The shores both of the lower Marico and the Limpopo are composed of granite, gneiss, and grey and red sandstone, the last often containing flints; these rocks sometimes assume very grotesque forms; one, for example, on the bank of the Limpopo, being called “The Cardinal’s Hat;” occasionally they contain also greenstone and ferruginous limestone. To the first spruit running into the Notuany above the Limpopo I gave the name of Purkyne’s Spruit. Some of the mimosas here were ten feet in circumference; here and there I noticed some vultures’ nests, and the trees were the habitat of many birds, amongst which we noticed Bubo Verreauxii and maculosus, Coracias caudata and C. nuchalis and parrots.

I left the Notuany a day sooner than I intended, moving about four miles down the valley of the Limpopo, where the country seemed to promise me some desirable acquisitions. On the 14th, I secured the skins of two cercopithecus, one sciurus, two guinea fowl, and two francolins. An ape that I shot was disfigured and no doubt painfully distressed by two great swellings like abscesses. It was impossible to go a hundred yards along the bank of the river without seeing a crocodile lift its head above the water, to submerge it again just as quickly.

When we quitted the river-side, we proceeded to cross the wooded heights, sandy on one side, rocky on the other, that would bring us to the valley of the Sirorume. On our way, Niger enjoyed the excitement of chasing two spotted hyænas that crossed the path, but he did not succeed in overtaking either of them. By the middle of the day we reached the pond which I have already mentioned as lying on the top of these heights, and soon afterwards found ourselves descending towards the river. The name of Puff-adder valley, which I had given the place, seemed still as appropriate as ever, for we killed two of these snakes that were lying rolled up together just where we passed along. Following a Masarwa track that I remembered in search of water, I came upon a pool some ten feet deep; fastening my cap to my gun-strap, I was about to dip my extemporized bucket below the surface, when I caught sight of something glittering half in and half out of the water, which proved to be another puff-adder trying in vain to escape from a hole.

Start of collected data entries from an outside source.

(** C7, as amended.  With [single] among the arguments the script makes no
    directory but [source] and [source/modules] and opens no file but
    [source/index.rst] and files right inside [source/modules]; when the
    scan finds no module and the system refuses nothing, it makes
    [source/modules] and writes the one index.  Without [single] (no
    argument, or [foo]) it makes no directory but [source] and the six
    category directories and opens no file but the six index documents and
    files right inside a category directory; when the system refuses
    nothing, the six directories are there and the six index documents are
    written.  A file of a module in one mode is never a path of the other
    mode: the only file both modes can open is [source/index.rst]. *)
Theorem mode_output_trees (prog : string) :
  (∀ args w, "single" ∈ args →
     let ev := trace (main (prog :: args)) w in
     (∀ d, EvMkdir d ∈ ev → d = "source" ∨ d = "source/modules")
     ∧ (∀ p, EvOpen p ∈ ev → p = "source/index.rst" ∨ single_module_path p)
     ∧ (calm w → (glob "../quantecon/[a-z0-9]*.py" w).1 = Ok [] →
        ∃ w' doc, main (prog :: args) w = (Ok tt, w')
                  ∧ exists_b "source/modules" w' = true
                  ∧ single_index [] = Ok doc
                  ∧ files w' !! "source/index.rst" = Some doc
                  ∧ EvOpen "source/index.rst" ∈ ev))
  ∧ (∀ args w, "single" ∉ args →
     let ev := trace (main (prog :: args)) w in
     (∀ d, EvMkdir d ∈ ev → d ∈ "source" :: split_directories)
     ∧ (∀ p, EvOpen p ∈ ev → p ∈ split_indexes ∨ split_module_path p)
     ∧ (calm w →
        ∃ w', main (prog :: args) w = (Ok tt, w')
              ∧ (∀ d, d ∈ split_directories → exists_b d w' = true)
              ∧ (∀ p, p ∈ split_indexes →
                   EvOpen p ∈ ev ∧ is_Some (files w' !! p))))
  ∧ (∀ args1 args2 w1 w2 p,
       "single" ∈ args1 → "single" ∉ args2 →
       EvOpen p ∈ trace (main (prog :: args1)) w1 →
       EvOpen p ∈ trace (main (prog :: args2)) w2 →
       p = "source/index.rst")
  ∧ (∀ p, single_module_path p → (p ∉ split_indexes) ∧ ¬ split_module_path p).
Proof.
  assert (Hsingle : ∀ args, "single" ∈ args → main (prog :: args) = all_auto).
  { intros args H. unfold main. cbn [tail]. by rewrite bool_decide_eq_true_2. }
  assert (Hsplit : ∀ args, "single" ∉ args → main (prog :: args) = model_tool).
  { intros args H. unfold main. cbn [tail]. by rewrite bool_decide_eq_false_2. }
  split_and!.
  - intros args w Hargs. rewrite (Hsingle args Hargs). cbv zeta.
    destruct (all_auto_log w) as [H1 H2]. split_and!; [done|done|].
    apply single_calm_empty.
  - intros args w Hargs. rewrite (Hsplit args Hargs). cbv zeta.
    destruct (model_tool_log w) as [H1 H2]. split_and!; [done|done|].
    apply split_calm_layout.
  - intros args1 args2 w1 w2 p H1 H2. rewrite (Hsingle args1 H1), (Hsplit args2 H2).
    intros Hp1 Hp2.
    destruct (proj2 (all_auto_log w1) p Hp1) as [->|Hs]; [done|].
    destruct (modes_share_index_only p Hs) as [Hn1 Hn2].
    by destruct (proj2 (model_tool_log w2) p Hp2).
  - apply modes_share_index_only.
Qed.

(** ** A category without module *)

Definition world_empty_util : world :=
  World {[ "../quantecon/markov" := ["ergodicity.py"];
           "../quantecon/util" := ["__init__.py"] ]}
        ∅ ∅ ∅ [] ∅ ∅ ∅ [].

(** C8 fails for a category without module: the join of an empty list
    leaves the category's bare prefix as the one entry of its index. *)
Theorem empty_category_index :
  (discover "../quantecon/util/[a-z0-9]*.py" world_empty_util).1 = Ok []
  ∧ (model_tool world_empty_util).1 = Ok tt
  ∧ ∃ doc,
      files (model_tool world_empty_util).2 !! "source/util.rst" = Some doc
      ∧ toctree_entries doc = ["util/"]
      ∧ line 6 doc = Some "   util/".
Proof.
  split; [by vm_compute|]. split; [by vm_compute|].
  eexists. split; [by vm_compute|]. split; by vm_compute.
Qed.

(** ** The index of the util category *)

(** A file name with a line feed in it puts a line of its own choice in
    the index of its category: here the entry [util] in the index of
    markov, in a run that the system does not disturb. *)
Definition world_util_entry : world :=
  World {[ "../quantecon/markov" := ["a
   util.py"] ]} ∅ ∅ ∅ [] ∅ ∅ ∅ [].

Lemma util_entry_counterexample :
  calm world_util_entry
  ∧ (model_tool world_util_entry).1 = Ok tt
  ∧ (∃ util, files (model_tool world_util_entry).2 !! "source/util.rst"
               = Some util
             ∧ line 0 util = Some "Util")
  ∧ ∃ doc,
      files (model_tool world_util_entry).2 !! "source/markov.rst" = Some doc
      ∧ line 6 doc = Some "   markov/a"
      ∧ line 7 doc = Some "   util"
      ∧ "util" ∈ toctree_entries doc.
Proof.
  split; [by split_and!|]. split; [by vm_compute|].
  split; [eexists; split; by vm_compute|].
  eexists. split; [by vm_compute|]. split; [by vm_compute|].
  split; [by vm_compute|]. apply (bool_decide_unpack _). by vm_compute.
Qed.

(** C9, as amended: in a run of split-index mode that the system does not
    disturb, [source/util.rst] is opened and written, with the index of
    the util category; the top-level index is the fixed template, whose
    toctree lists markov, models, random and tools and not util; and the
    toctree of the index of a category, read back from the file written,
    has only entries with a slash in them, so that none is [util], when
    no name found for the category has a line feed in it. *)
Theorem util_index_unreferenced (w : world) :
  calm w →
  ∃ w' doc,
    model_tool w = (Ok tt, w')
    ∧ category_index "util"
        (toc "util/" (found (scan w) (unreadable w) "../quantecon/util/[a-z0-9]*.py"))
      = Ok doc
    ∧ files w' !! "source/util.rst" = Some doc
    ∧ EvOpen "source/util.rst" ∈ trace model_tool w
    ∧ files w' !! "source/index.rst" = Some split_index_template
    ∧ toctree_entries split_index_template = ["markov"; "models"; "random"; "tools"]
    ∧ ("util" ∉ toctree_entries split_index_template)
    ∧ (∀ c prefix pattern extra names,
         (c, prefix, pattern, extra) ∈ category_table →
         (discover pattern w).1 = Ok names →
         Forall (λ n, has_char Py.LF n = false) names →
         ∃ idx,
           files w' !! ("source/" +:+ c +:+ ".rst") = Some idx
           ∧ Forall (λ e, has_char "/" e = true) (toctree_entries idx)
           ∧ ("util" ∉ toctree_entries idx)).
Proof.
  intros Hcalm. destruct (model_tool_calm w Hcalm) as (ds & Hrun & _).
  destruct (category_index_contents w Hcalm) as (w'' & Hrun' & Hcat).
  rewrite Hrun in Hrun'. injection Hrun' as <-.
  eexists _, _. split; [exact Hrun|].
  split; [by apply category_index_text; set_solver|].
  split.
  { cbn [files upd]. unfold split_plan. rewrite split_store.
    by rewrite lookup_insert_eq. }
  split.
  { rewrite (trace_upd _ _ _ _ _ _ Hrun). apply elem_of_app. right.
    apply elem_of_app. right. unfold split_plan. rewrite split_actions_parts.
    rewrite map_app, concat_app. apply elem_of_app. right.
    cbn [map concat whole_write index_actions target app].
    rewrite !elem_of_cons. repeat first [by left | right]. }
  split.
  { cbn [files upd]. unfold split_plan. rewrite split_store.
    by rewrite !lookup_insert_ne, lookup_insert_eq by done. }
  split; [by vm_compute|].
  split; [apply (bool_decide_unpack _); by vm_compute|].
  intros c prefix pattern extra names Htab Hnames Hlf.
  rewrite discover_sem in Hnames. injection Hnames as <-.
  destruct (Hcat c prefix pattern extra Htab) as [_ Hfile].
  eexists. split; [exact Hfile|].
  rewrite index_text_document.
  assert (Hprefix : has_char "/" prefix = true
                    ∧ Forall (λ e, has_char "/" e = true) extra
                    ∧ Forall (λ e, has_char Py.LF e = false) (prefix :: extra)).
  { unfold category_table in Htab. rewrite !elem_of_cons, elem_of_nil in Htab.
    destruct Htab as [H|[H|[H|[H|[H|[]]]]]]; injection H as _ -> _ ->;
      split_and!; by repeat constructor. }
  destruct Hprefix as (Hp & Hextra & Hplf).
  rewrite (category_read_back c prefix pattern extra); [|done| |].
  - assert (Hslash : Forall (λ e, has_char "/" e = true)
              (toc_entries prefix (found (scan w) (unreadable w) pattern) ++ extra)).
    { apply Forall_app. split; [|done]. apply Forall_forall. intros e He.
      by apply (toc_entries_slash prefix
                  (found (scan w) (unreadable w) pattern) e Hp). }
    split; [exact Hslash|].
    intros Hin. rewrite Forall_forall in Hslash. by specialize (Hslash _ Hin).
  - intros Happ. apply app_eq_nil in Happ as [Happ _].
    by apply toc_entries_nonempty in Happ.
  - by apply prefixed_no_LF.
Qed.

Lemma util_index_unreferenced_witness :
  ∃ w' doc,
    model_tool world_example = (Ok tt, w')
    ∧ category_index "util"
        (toc "util/" (found (scan world_example) (unreadable world_example)
                        "../quantecon/util/[a-z0-9]*.py"))
      = Ok doc
    ∧ files w' !! "source/util.rst" = Some doc
    ∧ EvOpen "source/util.rst" ∈ trace model_tool world_example
    ∧ files w' !! "source/index.rst" = Some split_index_template
    ∧ toctree_entries split_index_template = ["markov"; "models"; "random"; "tools"]
    ∧ ("util" ∉ toctree_entries split_index_template)
    ∧ (∀ c prefix pattern extra names,
         (c, prefix, pattern, extra) ∈ category_table →
         (discover pattern world_example).1 = Ok names →
         Forall (λ n, has_char Py.LF n = false) names →
         ∃ idx,
           files w' !! ("source/" +:+ c +:+ ".rst") = Some idx
           ∧ Forall (λ e, has_char "/" e = true) (toctree_entries idx)
           ∧ ("util" ∉ toctree_entries idx)).
Proof. apply (util_index_unreferenced world_example). exact world_example_calm. Defined.

(** ** The file writer and errors *)

(** The writer's block, [with open(p, "w") as f: f.write(s)]: the handle
    is released whatever happens, and when the block ends normally the file
    holds [s] and nothing of what it held before. *)
Lemma write_block p s w :
  let '(r, w') := with_open p (λ f, file_write f s) w in
  handles w' = handles w ∧ (r = Ok tt → files w' !! p = Some s).
Proof.
  change (with_open p (λ f, file_write f s) w) with (do_action (Put p (Ok s)) w).
  rewrite do_action_sem. unfold act_sem. cbn [target].
  case_bool_decide; [done|].
  destruct (short_write w !! p) as [n|]; [case_bool_decide|]; cbn; try done;
    split; try done; intros _; apply lookup_insert_eq.
Qed.

(** C10, as amended: the writer's block releases its handle whatever
    happens and, when it ends normally, leaves the file with exactly the
    text written; a run releases every handle it opens; its files are the
    files before with every opened file emptied and then holding what was
    written to it; in the log an open is followed by its release, after a
    whole write, a failed write or no write; an error of a directory
    creation, an open or a write is the result of the run and only releases
    follow it in the log.  (A failed scan of a directory is not such an
    error: [glob] never raises.) *)
Theorem writer_discipline (argv : list string) (w : world) :
  (∀ p s, let '(r, w') := with_open p (λ f, file_write f s) w in
          handles w' = handles w ∧ (r = Ok tt → files w' !! p = Some s))
  ∧ (let '(r, w') := main argv w in
     let ev := trace (main argv) w in
     handles w' = handles w
     ∧ files w' = replay ev (files w)
     ∧ bracketed ev
     ∧ fail_stop r ev)
  ∧ (∀ pattern, ∃ names, (glob pattern w).1 = Ok names).
Proof.
  split; [intros p s; apply write_block|]. split.
  - destruct (main_discipline argv w) as (chains & plan & _ & H).
    destruct (main argv w) as [r w']. cbv zeta in *.
    destruct H as (H1 & H2 & H3 & H4 & _). done.
  - intros pattern. rewrite glob_sem. eauto.
Qed.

To judge from the tracks, I should be inclined to say that leopards are almost as abundant as snakes, the thorn-bushes and the crevices in the rocks affording them precisely the kind of hiding-places that they delight in.

In the course of our next day’s march we came to a Bamangwato station. Sekhomo had not had sufficient men at his disposal to keep a station there; the consequence was that Sechele at that time looked upon the locality as his hunting-ground. It appeared to abound not only with giraffes, koodoos, elands, and hartebeests, but likewise with gazelles and wild swine, and numbers of hyænas and jackals.

I reached Khame’s Saltpan on the 17th, and had the bullocks taken to drink at the cisterns in the rocks. Some Bamangwato and Makalahari people were passing by, from whom I obtained several curiosities, amongst which was a remarkable battle-axe. I came across some of the venomous horned vipers, which fortunately give to the unwary notice of their presence by the loud hissing they make.

In the evening five gigantic Makalakas came to the waggon, hoping that I should engage them as servants, but I was too well acquainted with their general character to have anything to do with them.

We remained at the saltpan until the 19th, and reached Shoshong quite late at night. The town was much altered since my last visit. Khame, after his victory, had set it on fire, and had rebuilt it much more compactly nearer the end of the glen in the Francis Joseph valley. The European quarter was now quite isolated. I was delighted to meet Mr. Mackenzie again, and he kindly invited me to be his guest during the fortnight that I proposed spending in the place.

  1. Boers of this kind are not to be confounded with the more cultivated portion of the Dutch community in South Africa.